Results of statures calculated using the regression
formulae of other researchers on my sample populations
forced me to conclude that there is too much variation
between populations to allow for much inter-populational
applicability except in those cases where the
populations are similar enough in proportion. For my
study groups, the best equations for estimating statures
(besides the ones formulated specifically for them) were
those of Sciulli et al. for Ohio native Americans,
followed closely by Trotter and Gleser's 1952 and 1958
equations. The femur/stature ratio of Feldesman et al
(1990) performed relatively poorly, and the formulae of
Genoves' for Mesoamericans (1967) were the least
accurate.
While individual statures may be more highly
influenced by genes, the mean statures of populations or
homogeneous geographical groups is more controlled by
common levels of nutrition, stress, and environment of
the individuals within that group.
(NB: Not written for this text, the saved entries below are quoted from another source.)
(* ===== verification/PktText.v ===== *)
(** The text of a packet, as it is logged: [toText] and the labels of
    dhcp++/pkt.cpp. *)
From stdpp Require Import base list numbers option strings gmap.
From Stdlib Require Import ZArith Lia.
From S2P Require Import Prelude Buffer HwAddr Encode Text Address DnsName DnsNameFacts DnsWireFacts OptionDef Options OptionsFacts.
From S2P Require Import OptionsPack OptionsRoundTrip Pkt PktFacts ResponseGen QueryFacts OptionTyping OptionText.

Module PText.
Section PText.
Context `{Inet6} `{TransformWidth}.

(** [HWAddr::toText(true)] *)
Definition hwaddr_text (a : HWAddr) : list Z :=
  bytes_of "hwtype=" ++ int_text (htype_ a) ++ [32] ++ HW.toText a.

(** [makeLabel] without and with a transaction id *)
Definition makeLabel (hwaddr : option HWAddr) (client_id : option (list Z)) : list Z :=
  bytes_of "[" ++ match hwaddr with Some a => hwaddr_text a | None => bytes_of "no hwaddr info" end ++
  bytes_of "], cid=[" ++ match client_id with Some c => ClientId.toText c | None => bytes_of "no info" end ++ bytes_of "]".
Definition makeLabel_tid (hwaddr : option HWAddr) (client_id : option (list Z)) (transid : Z) : list Z :=
  makeLabel hwaddr client_id ++ bytes_of ", tid=0x" ++ unsigned_text 16 transid.
Definition getLabel (p : Pkt) : result (list Z) :=
  match P.getOption DHO_DHCP_CLIENT_IDENTIFIER p with
  | Some client_opt => client_id ← ClientId.make (data_ client_opt); Ok (makeLabel_tid (Some (chaddr_ p)) (Some client_id) (transid_ p))
  | None => Ok (makeLabel_tid (Some (chaddr_ p)) None (transid_ p))
  end.

(** [try { output << std::endl << opt.toText(2); } catch (...) { ... }]:
    [endl_first] is whether the line is ended before the text is made, which
    the language leaves open. *)
Variable endl_first : bool.
Definition option_text (o : opt) : result (list Z) :=
  match OText.toText 2 o with
  | Ok t => Ok (10 :: t)
  | Throw _ => Ok ((if endl_first then [10] else []) ++ bytes_of "(unknown)" ++ [10])
  | Crash => Crash
  | NoFuel => NoFuel
  end.

Definition toText (p : Pkt) : result (list Z) :=
  let head := bytes_of "local_address=" ++ address_text (local_addr_ p) ++ [58] ++ int_text (local_port_ p) ++
              bytes_of ", remote_adress=" ++ address_text (remote_addr_ p) ++
              bytes_of ", client_adress=" ++ address_text (ciaddr_ p) ++ [58] ++ int_text (remote_port_ p) ++
              bytes_of ", msg_type=" in
  msg_type ← P.getType p;
  let type := if negb (msg_type =? DHCP_NOTYPE)
              then bytes_of (P.getName_of msg_type) ++ bytes_of " (" ++ int_text msg_type ++ bytes_of ")"
              else bytes_of "(missing)" in
  let addr := bytes_of ", " ++ hwaddr_text (chaddr_ p) ++
              (if IOAddr.isV4Zero (yiaddr_ p) then [] else bytes_of ", yiaddr=" ++ address_text (yiaddr_ p)) ++
              bytes_of ", transid=0x" ++ unsigned_text 16 (transid_ p) in
  match poptions_ p with
  | [] => Ok (head ++ type ++ addr ++ bytes_of ", message contains no options")
  | os => t ← concat_results (map (fun o => option_text (snd o)) os);
          Ok (head ++ type ++ addr ++ bytes_of "," ++ [10] ++ bytes_of "options:" ++ t)
  end.
End PText.
End PText.

(** ** The text of typed options *)
Section Safe.
Context `{Inet6} `{TransformWidthLaws}.

Lemma hex_ok b : bytes_ok b -> safe (encodeHex b).
Proof. intros Hb. destruct (encode_shape Base16 Base16_ok b Hb) as (text & values & p & z & E & _). unfold encodeHex. by rewrite E. Qed.

(** The buffer of a field, and where its type comes from. *)
Definition field_at (def : OptionDefinition) (bufs : list (list Z)) (t : OptionDataType) (i : Z) : Prop :=
  (exists b, zget bufs i = Ok b /\ field_ok t b) /\
  (otype_ def = OPT_RECORD_TYPE -> i < zlen (record_fields_ def) /\ zget (record_fields_ def) i = Ok t).

Lemma safe_checkDataType def bufs t i ty : field_at def bufs ty i -> safe (Custom.checkDataType def t i).
Proof.
  intros [_ Hr]. unfold Custom.checkDataType. case_bool_decide as E.
  - destruct (Hr E) as [Hi ->]. rewrite (proj2 (Z.ltb_lt _ _) Hi). cbn [assert_]. rewrite !bind_Ok. apply safe_throw_if.
  - rewrite bind_Ok. apply safe_throw_if.
Qed.

Lemma safe_integer def bufs t i ty : field_at def bufs ty i -> safe (Custom.readInteger def bufs t i).
Proof.
  intros Hf. unfold Custom.readInteger, Custom.checkIndex. apply safe_bind; [apply safe_throw_if|]. intros _ _.
  apply safe_bind; [by eapply safe_checkDataType|]. intros _ _. destruct Hf as [(b & -> & Hb & Hl & _) _]. rewrite bind_Ok.
  unfold OptionDataTypeUtil.readInt. apply safe_bind; [apply safe_throw_if|]. intros [] Hs%throw_if_ok.
  apply safe_bind; [|done]. assert (1 <= sizeof t) by (by destruct t). destruct t; cbn [sizeof];
    first [apply kea_safe, kea_zget; cbn in Hs; lia|apply kea_safe, kea_readUint16|apply kea_safe, kea_readUint32].
Qed.

Lemma safe_field def bufs t i : field_at def bufs t i -> safe (Custom.dataFieldToText def bufs t i).
Proof.
  intros Hf. pose proof Hf as [(b & Eb & Hb & Hl & _) _]. unfold Custom.dataFieldToText. apply safe_bind; [|done].
  assert (safe (Custom.checkIndex bufs i)) as Hci by apply safe_throw_if.
  destruct t; cbn [Custom.dataFieldToString]; try done;
    try (apply safe_bind; [by eapply safe_integer|done]).
  - apply safe_bind; [|]. 2: intros b' E'.
    + unfold Custom.readBinary. rewrite Eb. by apply safe_bind.
    + apply hex_ok. unfold Custom.readBinary in E'. apply bind_ok in E' as (_ & _ & E'). congruence.
  - apply safe_bind; [|done]. unfold Custom.readBoolean. rewrite Eb. apply safe_bind; [done|]. intros _ _. rewrite bind_Ok.
    unfold OptionDataTypeUtil.readBool. destruct b as [|x b]; [done|]. by destruct (x =? 1), (x =? 0).
  - apply safe_bind; [|done]. unfold readAddress. apply safe_bind; [apply safe_throw_if|]. intros _ _. rewrite Eb, bind_Ok.
    destruct (zlen b =? V4ADDRESS_LEN) eqn:E; [|done].
    destruct b as [|b0 [|b1 [|b2 [|b3 b]]]]; try done. rewrite !bytes_ok_cons in Hb. destruct Hb as (? & ? & ? & ? & _).
    unfold OptionDataTypeUtil.readAddress. cbn [Z.eqb]. rewrite Z.eqb_refl. apply safe_bind; [apply safe_throw_if|]. intros _ _.
    by rewrite fromBytes_ok.
  - apply safe_bind; [|done]. unfold Custom.readString. rewrite Eb. by apply safe_bind.
  - apply safe_bind; [|done]. unfold Custom.readFqdn. rewrite Eb. apply safe_bind; [done|]. intros _ _. rewrite bind_Ok.
    apply kea_safe, kea_readFqdn; [done|lia].
Qed.

Lemma safe_fields def bufs sep types i :
  (forall k t, types !! k = Some t -> field_at def bufs t (i + Z.of_nat k)) ->
  safe (Custom.fields_text (Custom.dataFieldToText def bufs) sep types i).
Proof.
  revert i. induction types as [|t types IH]; intros i Hf; [done|]. cbn [Custom.fields_text].
  apply safe_bind; [apply safe_field; replace i with (i + Z.of_nat 0) by lia; by apply Hf|]. intros x _.
  apply safe_bind; [|done]. apply IH. intros k ty Hk. replace (i + 1 + Z.of_nat k) with (i + Z.of_nat (S k)) by lia. by apply Hf.
Qed.

Lemma zget_lookup {A} (l : list A) k a : l !! k = Some a -> zget l (Z.of_nat k) = Ok a.
Proof. intros E. unfold zget. by rewrite decide_True, Nat2Z.id, E by lia. Qed.

(** The fields of a well-typed custom option. *)
Lemma typed_fields def bufs k t : fields_ok def bufs -> Custom.field_types def bufs !! k = Some t -> field_at def bufs t (0 + Z.of_nat k).
Proof.
  unfold fields_ok, Custom.field_types. intros Hf Hk. rewrite Z.add_0_l. case_bool_decide as E.
  - rewrite E in Hf. destruct (Forall2_lookup_l _ _ _ _ _ Hf Hk) as (b & Eb & Hb). split; [exists b; by split; [apply zget_lookup|]|].
    intros _. split; [apply lookup_lt_Some in Hk; unfold zlen; lia|by apply zget_lookup].
  - apply lookup_replicate in Hk as [-> Hlt]. destruct (lookup_lt_is_Some_2 _ _ Hlt) as [b Eb]. split; [|done].
    exists b. split; [by apply zget_lookup|]. destruct (otype_ def) eqn:Et; try done; try (by subst bufs);
      (rewrite Forall_lookup in Hf; eapply (proj1 Hf); done).
Qed.

Lemma safe_flag flags flag : safe (Fqdn.getFlag flags flag).
Proof. unfold Fqdn.getFlag. apply safe_bind; [apply safe_throw_if|done]. Qed.

Lemma safe_domain_name (name : option Name) nt : match name with Some n => name_wf n | None => True end -> safe (Fqdn.getDomainName name nt).
Proof. destruct name as [n|]; [|done]. intros Hn. cbn. by destruct (name_wf_toText n (bool_decide (nt = Some PARTIAL)) Hn) as [t ->]. Qed.

Lemma safe_sum (l : list (result Z)) : Forall safe l -> safe (sum_results l).
Proof. induction 1 as [|r l Hr Hl IH]; [done|]. cbn. apply safe_bind; [done|]. intros x _. by apply safe_bind. Qed.
Lemma safe_concat (l : list (result (list Z))) : Forall safe l -> safe (concat_results l).
Proof. induction 1 as [|r l Hr Hl IH]; [done|]. cbn. apply safe_bind; [done|]. intros x _. by apply safe_bind. Qed.

Lemma typed_parts lib defs k t d b os s : opt_typed lib defs (k, Opt t d b os s) ->
  (forall (P : opt -> Prop), Forall (fun p => forall defs k, opt_typed lib defs (k, p.2) -> P p.2) os -> Forall (fun p => P p.2) os) /\
  match b with
  | BFqdn _ _ _ name _ => match name with Some n => name_wf n | None => True end
  | BCustom def bufs => fields_ok def bufs
  | _ => True
  end.
Proof.
  inversion 1 as [defs' k' o' Hd Ht Hb Hos|defs' k' o' def Hd Ht Hb Hos]; cbn in *; subst; [done|]. split.
  - intros P HP. apply Forall_forall. intros [k' o'] Hin. rewrite Forall_forall in HP, Hos. eapply (HP (k', o') Hin), (Hos (k', o') Hin).
  - unfold body_typed in Hb. cbn in Hb. destruct b; try done; [by destruct Hb as [-> ?]|apply Hb].
Qed.

(** Nothing of a typed option prevents its length and its text. *)
Lemma typed_len lib defs k o : opt_typed lib defs (k, o) -> safe (Options.len o).
Proof.
  revert defs k. induction o as [t d b os s IH] using opt_nested_ind. intros defs k [Hs Hb]%typed_parts.
  specialize (Hs (fun o => safe (Options.len o)) IH). cbn [Options.len].
  assert (safe (sum_results (map (fun p => Options.len (snd p)) os))) as Hsum by (apply safe_sum, Forall_map; done).
  destruct b as [| | | | | |? ? ? name ?| | |]; try done; try (by apply safe_bind).
  apply safe_bind; [|done]. unfold Fqdn.domain_name_length. destruct name as [n|]; [|done]. apply safe_bind; [apply safe_flag|].
  intros [] _; [done|]. apply safe_bind; [|done]. by apply safe_domain_name.
Qed.

Lemma typed_text lib defs k o : opt_typed lib defs (k, o) -> forall indent, safe (OText.toText indent o).
Proof.
  revert defs k. induction o as [t d b os s IH] using opt_nested_ind. intros defs k Ho indent.
  assert (safe (Options.len (Opt t d b os s))) as Hl by (by eapply typed_len). apply typed_parts in Ho as [Hs Hb].
  specialize (Hs (fun o => forall indent, safe (OText.toText indent o)) IH).
  assert (forall i, safe (OText.suboptionsToText (map (fun p => OText.toText i (snd p)) os))) as Hsub.
  { intros i. unfold OText.suboptionsToText. destruct os as [|p os]; [done|]. apply safe_bind; [|done]. apply safe_concat.
    apply Forall_fmap, Forall_map. eapply Forall_impl; [exact Hs|]. cbn. intros q Hq. by apply safe_bind. }
  assert (forall name, safe (OText.headerToText (Opt t d b os s) indent name)) as Hh by (intros name; by apply safe_bind).
  cbn [OText.toText]. destruct b as [| | | | |def bufs|flags ? ? name nt| | |]; cbn [OText.toText] in *.
  all: try (apply safe_bind; [first [exact Hl|apply Hh]|done]).
  all: try (apply safe_bind; [apply Hh|]; intros x _; apply safe_bind; [apply Hsub|done]).
  - apply safe_bind; [apply Hh|]. intros x _. apply safe_bind; [|intros y _; by apply safe_bind; [apply Hsub|]].
    apply safe_fields. intros j ty. by apply typed_fields.
  - unfold OText.fqdn_text, OText.flag_text.
    do 4 (apply safe_bind; [apply safe_bind; [apply safe_flag|done]|]; intros ? _). apply safe_bind; [by apply safe_domain_name|done].
  - apply safe_bind; [apply Hh|]. intros x _. apply safe_bind; [exact Hl|]. intros y _. apply safe_bind; [apply Hsub|done].
Qed.

(** The text of a packet whose options are typed. *)
Lemma text_total lib defs endl p : Forall (opt_typed lib defs) (poptions_ p) -> is_ok (P.getType p) = true ->
  exists t, PText.toText endl p = Ok t.
Proof.
  intros Ho Ht. unfold PText.toText. destruct (P.getType p) as [ty| | |]; try done. rewrite bind_Ok. cbv zeta.
  destruct (poptions_ p) as [|e os] eqn:E; [by eexists|]. rewrite <- E in *.
  assert (exists t, concat_results (map (fun o => PText.option_text endl (snd o)) (poptions_ p)) = Ok t) as [t ->]; [|by eexists].
  clear E. induction Ho as [|[k o] l Ho Hl IH]; [by eexists|]. destruct IH as [t E]. cbn [map snd concat_results foldr].
  change (foldr _ _ ?l) with (concat_results l). rewrite E. pose proof (typed_text _ _ _ _ Ho 2) as Hs. unfold PText.option_text.
  destruct (OText.toText 2 o); try done; rewrite !bind_Ok; by eexists.
Qed.
End Safe.

(** The options of an unpacked packet are typed. *)
Lemma unpack_typed lib p p' :
  lib_safe lib -> lib_keyed lib -> bytes_ok (pdata_ p) -> zlen (pdata_ p) < 2^32 -> poptions_ p = [] ->
  P.unpack lib p = Ok p' -> Forall (opt_typed lib (lookup_def lib DHCP4_OPTION_SPACE)) (poptions_ p').
Proof.
  intros Hsafe Hkey Hb Hl Ho Hu. destruct (decide (zlen (pdata_ p) < 236)) as [H|H].
  { unfold P.unpack in Hu. apply bind_ok in Hu as ([] & Ht%throw_if_ok & _). unfold DHCPV4_PKT_HDR_LEN in Ht.
    change (InputBuffer.getLength _) with (zlen (pdata_ p)) in Ht. lia. }
  destruct (header_split (pdata_ p) Hb) as (h & rest & E & Hh & Hbr & Hlr); [lia|].
  rewrite (unpack_view lib p h rest) in Hu by (done || by apply Forall_take || lia).
  pose proof (unpack_rest_outcome lib h rest p Hsafe Hh Hbr ltac:(lia)) as Hr.
  destruct (unpack_error h rest); [congruence|]. destruct Hr as (os & off & Hos & _ & Hr).
  rewrite Hr in Hu. apply Ok_inj in Hu. subst p'. change (poptions_ (unpacked _ _ os p)) with os.
  rewrite Ho in Hos. eapply unpackOptions4_typed; [done|by apply bytes_ok_drop|exact Hos].
Qed.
The Arikara were the
tallest population: the female mean of that group were
as tall as the male means from both the Alaskan and
Aleutian populations. The populations in this study
differed in their degree of sexual dimorphism, with the
Arikara individuals showing the greatest stature
difference and dimorphism between males and females. The
distal limb bones of the arms and the legs of the individuals from both Alaska and the Aleutian Islands
show significant shortening when compared to those of
the Arikara, supporting "biogeographical" rules of human
adaptations to chronically cold environments.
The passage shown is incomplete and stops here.